I hesitated for a moment, weighed my options, but eventually I realized that a ride from Ranger or one of his men would be the fastest way to get from point A, trailer park, to Point B, my apartment where I could take a hot shower and eat. Not that I ever had real food at my apartment but even an olive and peanut butter sandwich sounded good right now. So I took him up on his offer.

"Yes"

I disconnected and let out a sigh. The man was always coming to my rescue, for Christ's sake he had literally jumped off of a bridge for me once. Recently though I had acquired a routine that conveniently avoided Ranger, not that it had worked. After a week and a half he had shown up in my apartment unannounced to "babe" me and asks if I had purposefully fallen off the grid or was just avoiding him. My guess is that his men had picked up on the missing bugs and new driving routes. I had made a lame excuse up of being ill and he saw right through it, to his credit he didn't rub that fact in.

The truth was, I had always had Morelli in my life to fall back to as an excuse when Ranger and my….unconventional relationship, if you can call it even that, got too heated or too close to actual relationship status. Even during our "offs", Morelli and I, I could use our relationship as my own personal "Ranger Shield" to emotions. But I no longer had that.
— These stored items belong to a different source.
(** X11. The command line round trip. When [main] for [encrypt], with no
    recipient on the command line (the message goes to the sender's own
    public key), a message from [--message] or from the standard input
    and a chunk size ([--chunk], or 10^6 without it) of at least 1,
    writes a ciphertext, then [main] for [decrypt] with the same private
    key and without [--debug], given that ciphertext as its input, writes
    exactly the message. *)
Theorem main_encrypt_decrypt_roundtrip args args' stdin message chunk_size
    ephemeral_private encryption_key ciphertext :
  args_encrypt args = true ->
  args_recipients args = [] ->
  match args_message args with
  | None => Returns stdin
  | Some text => encode_utf8 text
  end = Returns message ->
  match args_chunk args with
  | Some ((_ :: _) as chunk) => py_int chunk
  | _ => Returns (10 ^ 6)
  end = Returns chunk_size ->
  1 <= chunk_size ->
  length ephemeral_private = 32%nat ->
  main decrypt_debug args stdin ephemeral_private encryption_key
  = Some (Returns ciphertext) ->
  args_encrypt args' = false ->
  args_debug args' = false ->
  args_private args' = args_private args ->
  forall ephemeral_private' encryption_key',
    main decrypt_debug args' ciphertext ephemeral_private' encryption_key'
    = Some (Returns message).
Proof.
  intros Henc Hrec Hmsg Hchunk Hcs Hesk Hmain Hdec Hdbg Hsame esk' key'.
  unfold main in Hmain. rewrite Henc in Hmain. unfold do_encrypt in Hmain.
  assert (match args_message args with
          | None => cmd_ret stdin
          | Some text => cmd_lift (encode_utf8 text)
          end = Some (Returns message)) as Hm.
  { destruct (args_message args); cbn; by rewrite <- Hmsg. }
  assert (match args_chunk args with
          | Some ((_ :: _) as chunk) => cmd_lift (py_int chunk)
          | _ => cmd_ret (10 ^ 6)
          end = Some (Returns chunk_size)) as Hc.
  { destruct (args_chunk args) as [[|? ?]|]; cbn; by rewrite <- Hchunk. }
  rewrite Hm in Hmain. cbn [cmd_bind] in Hmain.
  destruct (get_private args) as [[private|e]|] eqn:Hpriv; [|done..].
  cbn [cmd_bind] in Hmain. rewrite Hc in Hmain. cbn [cmd_bind] in Hmain.
  unfold get_recipients in Hmain. rewrite Hrec, Hpriv in Hmain.
  cbn [cmd_bind] in Hmain. unfold bindings_crypto_scalarmult_base in Hmain.
  destruct (crypto_scalarmult_base private) as [public|e] eqn:Hpub;
    [|done].
  cbn [cmd_bind of_run cmd_ret] in Hmain.
  destruct (encrypt private [public] message chunk_size ephemeral_private
              encryption_key) as [[[output|e] tr]|] eqn:Hrun; [|done..].
  cbn in Hmain. injection Hmain as ->.
  pose proof (get_private_length _ _ Hpriv) as Hplen.
  unfold main. rewrite Hdec. unfold do_decrypt.
  rewrite (get_private_same args' args Hsame), Hpriv, Hdbg.
  cbn [cmd_bind].
  rewrite (of_run_outcome _ message); [done|].
  by eapply decrypt_sole_recipient.
Qed.

(** X12. Empty input. [do_decrypt] with an accepted private key, without
    [--debug], and nothing on its standard input ends with
    umsgpack.InsufficientDataException: [decrypt] fails on reading the
    header, before any PyNaCl call, and nothing is written. *)
Theorem do_decrypt_empty_input `{!UmsgpackEOF} args private :
  get_private args = Some (Returns private) ->
  args_debug args = false ->
  do_decrypt decrypt_debug args []
  = Some (Raises (Raised InsufficientDataException))
  /\ decrypt [] private = Some (Err InsufficientDataException, []).
Proof.
  intros Hpriv Hdbg.
  assert (unpack [] = Err InsufficientDataException) as Hempty.
  { apply (unpack_truncated ONone [] (packb ONone)); [done|].
    pose proof (packb_nonempty ONone) as Hlen. intros Heq.
    rewrite Heq in Hlen. cbn in Hlen. lia. }
  assert (decrypt [] private = Some (Err InsufficientDataException, []))
    as Hrun.
  { unfold decrypt. by rewrite Hempty. }
  split; [|done]. unfold do_decrypt. rewrite Hpriv, Hdbg. cbn [cmd_bind].
  by rewrite Hrun.
Qed.
End CommandLineFacts.

Section CommandLineChunk.
Context `{NaCl, Hashlib, Umsgpack, Builtins}.
Context `{!NaClCore, !HashlibSpec, !UmsgpackSpec}.

(** X10. [do_encrypt] hands the chunk size to [encrypt] unchecked. With
    [--chunk] an integer of 0 or less, an accepted private key, no
    recipient on the command line and a message that is not empty, the
    run never ends and writes nothing. *)
Theorem do_encrypt_nonpositive_chunk args stdin message chunk chunk_size
    private ephemeral_private encryption_key :
  match args_message args with
  | None => Returns stdin
  | Some text => encode_utf8 text
  end = Returns message ->
  message <> [] ->
  get_private args = Some (Returns private) ->
  args_chunk args = Some chunk ->
  chunk <> [] ->
  py_int chunk = Returns chunk_size ->
  chunk_size <= 0 ->
  args_recipients args = [] ->
  length ephemeral_private = 32%nat ->
  do_encrypt args stdin ephemeral_private encryption_key = None.
Proof.
  intros Hmsg Hne Hpriv Hchunk Hc Hint Hcs Hrec Hesk.
  pose proof (get_private_length _ _ Hpriv) as Hplen.
  destruct (scalarmult_base_ok private Hplen) as (public & Hpub & Hpublen).
  unfold do_encrypt.
  assert (match args_message args with
          | None => cmd_ret stdin
          | Some text => cmd_lift (encode_utf8 text)
          end = Some (Returns message)) as ->.
  { destruct (args_message args); cbn; by rewrite <- Hmsg. }
  cbn [cmd_bind]. rewrite Hpriv. cbn [cmd_bind]. rewrite Hchunk.
  destruct chunk as [|c s]; [done|]. rewrite Hint. cbn [cmd_bind cmd_lift].
  unfold get_recipients. rewrite Hrec, Hpriv. cbn [cmd_bind].
  unfold bindings_crypto_scalarmult_base. rewrite Hpub.
  cbn [cmd_bind of_run cmd_ret].
  rewrite encrypt_diverges; [done|apply packb_returns|done| |done..].
  repeat constructor; by eapply (box_beforenm_derived private).
Qed.
End CommandLineChunk.

(** * The claims on a concrete message

    The theorems above, applied to the message of [Examples] over the
    reference instance, and the inputs that separate the program from four
    of the claims as they were first stated. *)

Import Reference ReferenceFacts.

Lemma chunks_with_empty_tiles_witness :
  exists chunks,
    chunks_with_empty Examples.message 4 = Some chunks
    /\ concat chunks = Examples.message
    /\ Forall (fun c : bytes => Z.of_nat (length c) <= 4) chunks
    /\ list.last chunks = Some [].
Proof.
  destruct (chunks_with_empty_tiles Examples.message 4)
    as (chunks & Hrun & _ & Hcat & Hall & Hlast & _); [lia|].
  by exists chunks.
Defined.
Before, Morelli and I had miscommunications, power struggles, frustrations, or personal stand-offs over petty matters. We had never had another woman between us. Sure, Ranger, and occasionally Diesel, was a hurtle to overcome. Ranger more often because I was attracted to him and he returned that attraction. Morelli had acid reflux from that mutual attraction quite often, he would continuously warn me of Ranger and Ranger knew all of this as well. It was years of Ping-Pong amongst us. But Morelli was the husband type and Ranger was not. Ranger was my man of mystery, my own personal Batman. I kind of always felt that was supposed to live out retirement with Morelli, Bob, and maybe even kids. Maybe. But I have to admit that domesticating Ranger had also crossed my mind many of times.
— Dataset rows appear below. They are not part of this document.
(** * wbor-postgres: the broker-to-Postgres delivery pipeline

    A shallow embedding of [app.py], [database.py] and [handlers.py].

    The JSON decoder, psycopg, pika and the clock are libraries outside the
    repository.  They enter the model in two ways.  Every call the code
    makes on them is recorded, in program order, in a trace of [event]s.
    The outcome of a call that the code guards with an [except] clause, or
    whose result it branches on, is supplied by an environment: [json.loads],
    [psycopg.connect], [conn.cursor], [cursor.execute] and [conn.commit] per
    delivery, the connection and topology calls and the end of
    [start_consuming] per iteration of a consumer loop.  Logging, the channel
    methods called from inside a callback and [close] are recorded and
    return.

    Python's [try]/[except]/[finally] is modelled by a small state and
    exception monad in which the trace survives a raise, and [except]
    clauses match by class through the class hierarchy. *)

From Stdlib Require Import String Ascii List ZArith NArith Bool Lia.
From Stdlib Require Import Strings.Byte.
From Stdlib Require Import DecimalString DecimalNat.
Import ListNotations.
Open Scope string_scope.
Set Warnings "-register-all".

(** ** Python exceptions and the class hierarchy used by [except] clauses *)

Inductive exn : Type :=
| BaseException
| KeyboardInterrupt
| GeneratorExit
| Exception
| LookupError
| KeyError
| ValueError
| JSONDecodeError        (* json.JSONDecodeError, a ValueError *)
| UnicodeDecodeError     (* raised by json.loads on bytes that are not UTF-8 *)
| AttributeError
| TypeError
| OverflowError
| OSError
| PsycopgError           (* psycopg.Error *)
| InterfaceError         (* psycopg.InterfaceError *)
| DatabaseError          (* psycopg.errors.DatabaseError *)
| OperationalError
| IntegrityError
| DataError
| ProgrammingError
| AMQPError              (* pika.exceptions.AMQPError *)
| AMQPConnectionError    (* pika.exceptions.AMQPConnectionError *)
| AMQPChannelError.

(** The direct base class of every class but the root. *)
Definition base (c : exn) : option exn :=
  match c with
  | BaseException => None
  | KeyboardInterrupt | GeneratorExit | Exception => Some BaseException
  | LookupError | ValueError | AttributeError | TypeError
  | OverflowError | OSError | PsycopgError | AMQPError => Some Exception
  | KeyError => Some LookupError
  | JSONDecodeError | UnicodeDecodeError => Some ValueError
  | InterfaceError | DatabaseError => Some PsycopgError
  | OperationalError | IntegrityError | DataError | ProgrammingError =>
      Some DatabaseError
  | AMQPConnectionError | AMQPChannelError => Some AMQPError
  end.

Definition exn_eqb (a b : exn) : bool :=
  match a, b with
  | BaseException, BaseException | KeyboardInterrupt, KeyboardInterrupt
  | GeneratorExit, GeneratorExit | Exception, Exception
  | LookupError, LookupError | KeyError, KeyError
  | ValueError, ValueError | JSONDecodeError, JSONDecodeError
  | UnicodeDecodeError, UnicodeDecodeError | AttributeError, AttributeError
  | TypeError, TypeError | OverflowError, OverflowError | OSError, OSError
  | PsycopgError, PsycopgError | InterfaceError, InterfaceError
  | DatabaseError, DatabaseError | OperationalError, OperationalError
  | IntegrityError, IntegrityError | DataError, DataError
  | ProgrammingError, ProgrammingError | AMQPError, AMQPError
  | AMQPConnectionError, AMQPConnectionError
  | AMQPChannelError, AMQPChannelError => true
  | _, _ => false
  end.

(** [subclass n e c]: [c] is reached from [e] in at most [n] steps upwards. *)
Fixpoint subclass (n : nat) (e c : exn) : bool :=
  exn_eqb e c ||
  match n with
  | O => false
  | S n' => match base e with
            | Some b => subclass n' b c
            | None => false
            end
  end.

(** The hierarchy above is four levels deep. *)
Definition isinstance (e c : exn) : bool := subclass 4 e c.

(** ** Python values *)

(** The values a decoded message can hold, and the datetimes the handlers
    build from them.  A float is kept as its IEEE-754 binary64 bit pattern,
    which is all that truthiness needs. *)
Inductive value : Type :=
| VNone
| VBool (b : bool)
| VInt (z : Z)
| VFloat (bits : Z)
| VStr (s : string)
| VList (l : list value)
| VDict (d : list (string * value))
| VDatetime (t : Z).

(** [bool(v)]. *)
Definition truthy (v : value) : bool :=
  match v with
  | VNone => false
  | VBool b => b
  | VInt z => negb (z =? 0)%Z
  | VFloat bits => negb (Z.land bits 0x7FFFFFFFFFFFFFFF =? 0)%Z
  | VStr s => negb (String.eqb s EmptyString)
  | VList l => match l with [] => false | _ => true end
  | VDict d => match d with [] => false | _ => true end
  | VDatetime _ => true
  end.

(** Lookup in a dict kept as an association list. *)
Fixpoint lookup (k : string) (d : list (string * value)) : option value :=
  match d with
  | [] => None
  | (k', v) :: d' => if String.eqb k k' then Some v else lookup k d'
  end.

(** ** Results and the effect monad *)

Inductive result (A : Type) : Type :=
| Return (a : A)
| Raise (e : exn).
Arguments Return {A} a.
Arguments Raise {A} e.

Definition rbind {A B} (r : result A) (k : A -> result B) : result B :=
  match r with
  | Return a => k a
  | Raise e => Raise e
  end.

(** [message.get(key)]: only a dict has the method. *)
Definition py_get (message : value) (key : string) : result value :=
  match message with
  | VDict d => match lookup key d with
               | Some v => Return v
               | None => Return VNone
               end
  | _ => Raise AttributeError
  end.

(** [message.get(key, default)]. *)
Definition py_get_default (message : value) (key : string) (default : value)
  : result value :=
  match message with
  | VDict d => match lookup key d with
               | Some v => Return v
               | None => Return default
               end
  | _ => Raise AttributeError
  end.

Inductive level : Type := DEBUG | INFO | ERROR | CRITICAL.

(** Everything the code does to the outside world, as calls in order. *)
Inductive event : Type :=
| Log (lvl : level) (template : string)
(* psycopg *)
| PgConnect
| PgCursor
| PgExecute (query : string) (params : list value)
| PgCursorClose
| PgCommit
| PgClose
(* pika channel methods available to a callback *)
| BasicAck (delivery_tag : N)
| BasicNack (delivery_tag : N) (requeue : bool)
| BasicReject (delivery_tag : N) (requeue : bool)
| BasicPublish (exchange routing_key : string) (body : list byte)
(* pika connection and topology *)
| BlockingConnection (host user pass : string)
| Channel
| ExchangeDeclare (exchange exchange_type : string)
| QueueDeclare (queue : string) (durable : bool)
    (arguments : list (string * value))
| QueueBind (exchange queue : string)
| BasicConsume (queue on_message_callback : string) (auto_ack : bool)
| StartConsuming
(* time *)
| Sleep (seconds : Z).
But this was different; this break up wasn't going to resolve over pizza, beer, and Morelli's Italian libido. Morelli was marrying Giuliana Bassani and raising a child, his child. Sure, Lula and Connie told me that he just felt obligated, he didn't really love her, and etc. etc. the list grew by the day. But he had, he had loved her once and he would again. That is what happens when you live with someone, you cohabitate and raise a child together. These things bring feelings, commitments, and love.

I had accepted all of that and had been adjusting well to it all. Ranger was an entirely different subject. Ranger was not the only man in my life. Before I had had two men in my life, now I didn't have that to hide behind. Diesel liked to think he was now a close number two to Ranger, but truth was, there are no close number twos when it comes to Ranger. Morelli had been in another class, but Ranger…. Ranger was a class of his own. Ranger was over six feet of drop dead gorgeous, perfectly tuned muscle mass that knew how to stop my heart and resuscitate it all in one look, one casual "babe". And that scared the hell out of me.